____ WORKING DATA

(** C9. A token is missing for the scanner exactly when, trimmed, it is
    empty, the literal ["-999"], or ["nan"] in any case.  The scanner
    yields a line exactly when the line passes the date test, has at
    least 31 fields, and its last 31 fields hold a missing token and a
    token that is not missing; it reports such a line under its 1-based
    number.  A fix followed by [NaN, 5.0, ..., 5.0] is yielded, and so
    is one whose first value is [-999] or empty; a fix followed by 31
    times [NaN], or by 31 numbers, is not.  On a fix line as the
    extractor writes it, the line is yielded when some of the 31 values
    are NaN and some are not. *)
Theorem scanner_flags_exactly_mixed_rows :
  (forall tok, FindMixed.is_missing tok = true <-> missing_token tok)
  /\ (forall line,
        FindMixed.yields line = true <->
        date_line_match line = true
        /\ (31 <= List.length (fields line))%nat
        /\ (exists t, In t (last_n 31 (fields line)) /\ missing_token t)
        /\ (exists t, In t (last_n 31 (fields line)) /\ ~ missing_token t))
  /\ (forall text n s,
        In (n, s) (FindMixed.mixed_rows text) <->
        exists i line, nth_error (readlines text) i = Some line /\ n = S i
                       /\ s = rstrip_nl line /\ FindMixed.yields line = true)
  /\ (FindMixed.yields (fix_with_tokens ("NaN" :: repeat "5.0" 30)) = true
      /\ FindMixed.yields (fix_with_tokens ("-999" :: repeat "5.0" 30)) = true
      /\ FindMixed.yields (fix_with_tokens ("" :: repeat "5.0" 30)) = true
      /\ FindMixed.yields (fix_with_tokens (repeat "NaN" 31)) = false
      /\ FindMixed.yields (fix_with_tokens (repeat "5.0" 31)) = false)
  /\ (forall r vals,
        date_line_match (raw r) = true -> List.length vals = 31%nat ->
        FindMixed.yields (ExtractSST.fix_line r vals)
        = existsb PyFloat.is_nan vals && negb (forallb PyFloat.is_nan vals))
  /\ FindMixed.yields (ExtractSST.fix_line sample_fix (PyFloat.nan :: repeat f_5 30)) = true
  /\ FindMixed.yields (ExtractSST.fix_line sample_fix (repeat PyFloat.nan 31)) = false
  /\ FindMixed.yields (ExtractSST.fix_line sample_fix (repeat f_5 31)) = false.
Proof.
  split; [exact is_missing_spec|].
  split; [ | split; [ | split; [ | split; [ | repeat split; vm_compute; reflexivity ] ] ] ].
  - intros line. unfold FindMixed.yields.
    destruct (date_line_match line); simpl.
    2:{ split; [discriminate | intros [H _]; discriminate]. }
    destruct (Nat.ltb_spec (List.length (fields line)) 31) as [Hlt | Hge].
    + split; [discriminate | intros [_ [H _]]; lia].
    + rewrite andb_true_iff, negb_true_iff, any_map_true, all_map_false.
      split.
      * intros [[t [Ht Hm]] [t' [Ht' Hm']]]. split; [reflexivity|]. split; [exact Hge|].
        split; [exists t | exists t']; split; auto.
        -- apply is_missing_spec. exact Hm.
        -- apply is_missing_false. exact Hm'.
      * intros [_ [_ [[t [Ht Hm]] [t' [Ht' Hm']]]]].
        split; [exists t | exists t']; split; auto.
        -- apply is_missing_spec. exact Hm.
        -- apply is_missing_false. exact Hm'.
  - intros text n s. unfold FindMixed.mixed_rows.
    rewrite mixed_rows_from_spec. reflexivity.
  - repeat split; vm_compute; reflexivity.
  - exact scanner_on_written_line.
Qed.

________
____ WORKING DATA

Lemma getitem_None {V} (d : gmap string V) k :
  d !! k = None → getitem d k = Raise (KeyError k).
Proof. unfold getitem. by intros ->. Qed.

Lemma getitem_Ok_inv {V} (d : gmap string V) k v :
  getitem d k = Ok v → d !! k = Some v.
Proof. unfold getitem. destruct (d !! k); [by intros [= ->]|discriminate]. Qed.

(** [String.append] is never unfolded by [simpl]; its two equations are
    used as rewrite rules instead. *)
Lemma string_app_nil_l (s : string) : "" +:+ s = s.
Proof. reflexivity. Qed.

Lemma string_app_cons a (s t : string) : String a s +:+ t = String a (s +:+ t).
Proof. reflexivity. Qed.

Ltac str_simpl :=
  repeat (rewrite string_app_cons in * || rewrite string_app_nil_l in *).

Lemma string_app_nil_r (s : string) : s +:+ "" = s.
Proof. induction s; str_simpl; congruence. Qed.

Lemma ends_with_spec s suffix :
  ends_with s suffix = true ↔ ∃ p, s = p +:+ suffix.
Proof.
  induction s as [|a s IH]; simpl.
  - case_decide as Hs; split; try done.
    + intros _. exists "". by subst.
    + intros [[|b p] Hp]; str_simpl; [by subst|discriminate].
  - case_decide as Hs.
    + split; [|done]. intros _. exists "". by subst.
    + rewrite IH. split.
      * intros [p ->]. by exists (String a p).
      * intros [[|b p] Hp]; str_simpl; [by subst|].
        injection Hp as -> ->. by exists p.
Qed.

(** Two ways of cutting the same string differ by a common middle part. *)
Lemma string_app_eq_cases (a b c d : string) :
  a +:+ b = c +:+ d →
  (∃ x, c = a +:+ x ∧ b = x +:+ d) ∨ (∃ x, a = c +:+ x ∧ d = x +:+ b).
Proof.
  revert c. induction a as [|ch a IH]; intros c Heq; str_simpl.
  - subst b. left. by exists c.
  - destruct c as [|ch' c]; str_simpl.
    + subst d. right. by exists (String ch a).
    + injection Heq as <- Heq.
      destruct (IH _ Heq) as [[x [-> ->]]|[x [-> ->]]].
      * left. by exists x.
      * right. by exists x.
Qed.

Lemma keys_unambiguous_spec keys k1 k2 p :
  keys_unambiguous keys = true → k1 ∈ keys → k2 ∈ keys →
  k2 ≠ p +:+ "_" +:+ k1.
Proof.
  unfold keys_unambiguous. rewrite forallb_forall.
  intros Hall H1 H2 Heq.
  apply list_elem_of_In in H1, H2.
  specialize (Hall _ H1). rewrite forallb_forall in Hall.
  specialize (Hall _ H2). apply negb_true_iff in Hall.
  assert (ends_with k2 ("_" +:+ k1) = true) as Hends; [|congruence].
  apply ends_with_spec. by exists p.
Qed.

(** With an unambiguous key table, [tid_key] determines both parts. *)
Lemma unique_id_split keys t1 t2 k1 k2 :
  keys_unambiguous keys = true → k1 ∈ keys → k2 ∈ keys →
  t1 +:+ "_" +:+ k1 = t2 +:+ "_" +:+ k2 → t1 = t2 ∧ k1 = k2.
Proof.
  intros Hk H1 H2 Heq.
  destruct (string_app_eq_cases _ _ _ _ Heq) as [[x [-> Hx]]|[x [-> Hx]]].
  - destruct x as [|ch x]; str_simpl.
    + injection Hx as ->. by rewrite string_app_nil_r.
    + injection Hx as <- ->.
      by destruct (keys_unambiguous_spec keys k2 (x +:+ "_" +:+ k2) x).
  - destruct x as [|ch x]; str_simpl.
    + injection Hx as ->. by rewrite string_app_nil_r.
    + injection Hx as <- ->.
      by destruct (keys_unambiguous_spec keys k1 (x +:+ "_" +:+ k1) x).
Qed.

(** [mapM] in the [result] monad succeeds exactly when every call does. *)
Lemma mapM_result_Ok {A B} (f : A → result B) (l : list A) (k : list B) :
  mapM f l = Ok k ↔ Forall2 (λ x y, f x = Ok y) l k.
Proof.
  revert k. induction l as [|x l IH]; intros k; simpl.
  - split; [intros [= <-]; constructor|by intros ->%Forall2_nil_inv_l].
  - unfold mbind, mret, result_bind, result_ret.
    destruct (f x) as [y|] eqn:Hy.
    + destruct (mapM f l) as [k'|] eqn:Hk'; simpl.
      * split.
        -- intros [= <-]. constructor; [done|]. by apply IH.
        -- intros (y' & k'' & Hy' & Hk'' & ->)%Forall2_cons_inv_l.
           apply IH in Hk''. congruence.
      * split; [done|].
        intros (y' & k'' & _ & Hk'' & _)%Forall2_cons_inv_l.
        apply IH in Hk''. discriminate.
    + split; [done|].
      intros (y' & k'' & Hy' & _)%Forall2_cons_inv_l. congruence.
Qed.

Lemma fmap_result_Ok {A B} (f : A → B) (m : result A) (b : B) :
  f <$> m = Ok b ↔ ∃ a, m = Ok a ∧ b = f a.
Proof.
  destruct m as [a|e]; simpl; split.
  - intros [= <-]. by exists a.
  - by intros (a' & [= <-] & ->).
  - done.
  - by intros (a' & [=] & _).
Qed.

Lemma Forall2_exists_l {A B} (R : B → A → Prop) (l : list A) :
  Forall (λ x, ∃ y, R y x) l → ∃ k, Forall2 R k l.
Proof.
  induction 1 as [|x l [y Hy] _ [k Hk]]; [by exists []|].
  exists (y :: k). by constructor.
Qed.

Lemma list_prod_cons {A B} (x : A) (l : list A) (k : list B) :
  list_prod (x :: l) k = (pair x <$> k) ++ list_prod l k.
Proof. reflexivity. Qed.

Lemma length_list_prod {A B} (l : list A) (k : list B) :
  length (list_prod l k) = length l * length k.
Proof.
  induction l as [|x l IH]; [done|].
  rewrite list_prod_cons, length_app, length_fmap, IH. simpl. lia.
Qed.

________

Look above for the line with "Lemma keys_unambiguous_spec keys" and the line with "(m : result". Retype those two lines and every line between them exactly, adding nothing.

### EXERCISE RESULT
Lemma keys_unambiguous_spec keys k1 k2 p :
  keys_unambiguous keys = true → k1 ∈ keys → k2 ∈ keys →
  k2 ≠ p +:+ "_" +:+ k1.
Proof.
  unfold keys_unambiguous. rewrite forallb_forall.
  intros Hall H1 H2 Heq.
  apply list_elem_of_In in H1, H2.
  specialize (Hall _ H1). rewrite forallb_forall in Hall.
  specialize (Hall _ H2). apply negb_true_iff in Hall.
  assert (ends_with k2 ("_" +:+ k1) = true) as Hends; [|congruence].
  apply ends_with_spec. by exists p.
Qed.

(** With an unambiguous key table, [tid_key] determines both parts. *)
Lemma unique_id_split keys t1 t2 k1 k2 :
  keys_unambiguous keys = true → k1 ∈ keys → k2 ∈ keys →
  t1 +:+ "_" +:+ k1 = t2 +:+ "_" +:+ k2 → t1 = t2 ∧ k1 = k2.
Proof.
  intros Hk H1 H2 Heq.
  destruct (string_app_eq_cases _ _ _ _ Heq) as [[x [-> Hx]]|[x [-> Hx]]].
  - destruct x as [|ch x]; str_simpl.
    + injection Hx as ->. by rewrite string_app_nil_r.
    + injection Hx as <- ->.
      by destruct (keys_unambiguous_spec keys k2 (x +:+ "_" +:+ k2) x).
  - destruct x as [|ch x]; str_simpl.
    + injection Hx as ->. by rewrite string_app_nil_r.
    + injection Hx as <- ->.
      by destruct (keys_unambiguous_spec keys k1 (x +:+ "_" +:+ k1) x).
Qed.

(** [mapM] in the [result] monad succeeds exactly when every call does. *)
Lemma mapM_result_Ok {A B} (f : A → result B) (l : list A) (k : list B) :
  mapM f l = Ok k ↔ Forall2 (λ x y, f x = Ok y) l k.
Proof.
  revert k. induction l as [|x l IH]; intros k; simpl.
  - split; [intros [= <-]; constructor|by intros ->%Forall2_nil_inv_l].
  - unfold mbind, mret, result_bind, result_ret.
    destruct (f x) as [y|] eqn:Hy.
    + destruct (mapM f l) as [k'|] eqn:Hk'; simpl.
      * split.
        -- intros [= <-]. constructor; [done|]. by apply IH.
        -- intros (y' & k'' & Hy' & Hk'' & ->)%Forall2_cons_inv_l.
           apply IH in Hk''. congruence.
      * split; [done|].
        intros (y' & k'' & _ & Hk'' & _)%Forall2_cons_inv_l.
        apply IH in Hk''. discriminate.
    + split; [done|].
      intros (y' & k'' & Hy' & _)%Forall2_cons_inv_l. congruence.
Qed.

Lemma fmap_result_Ok {A B} (f : A → B) (m : result A) (b : B) :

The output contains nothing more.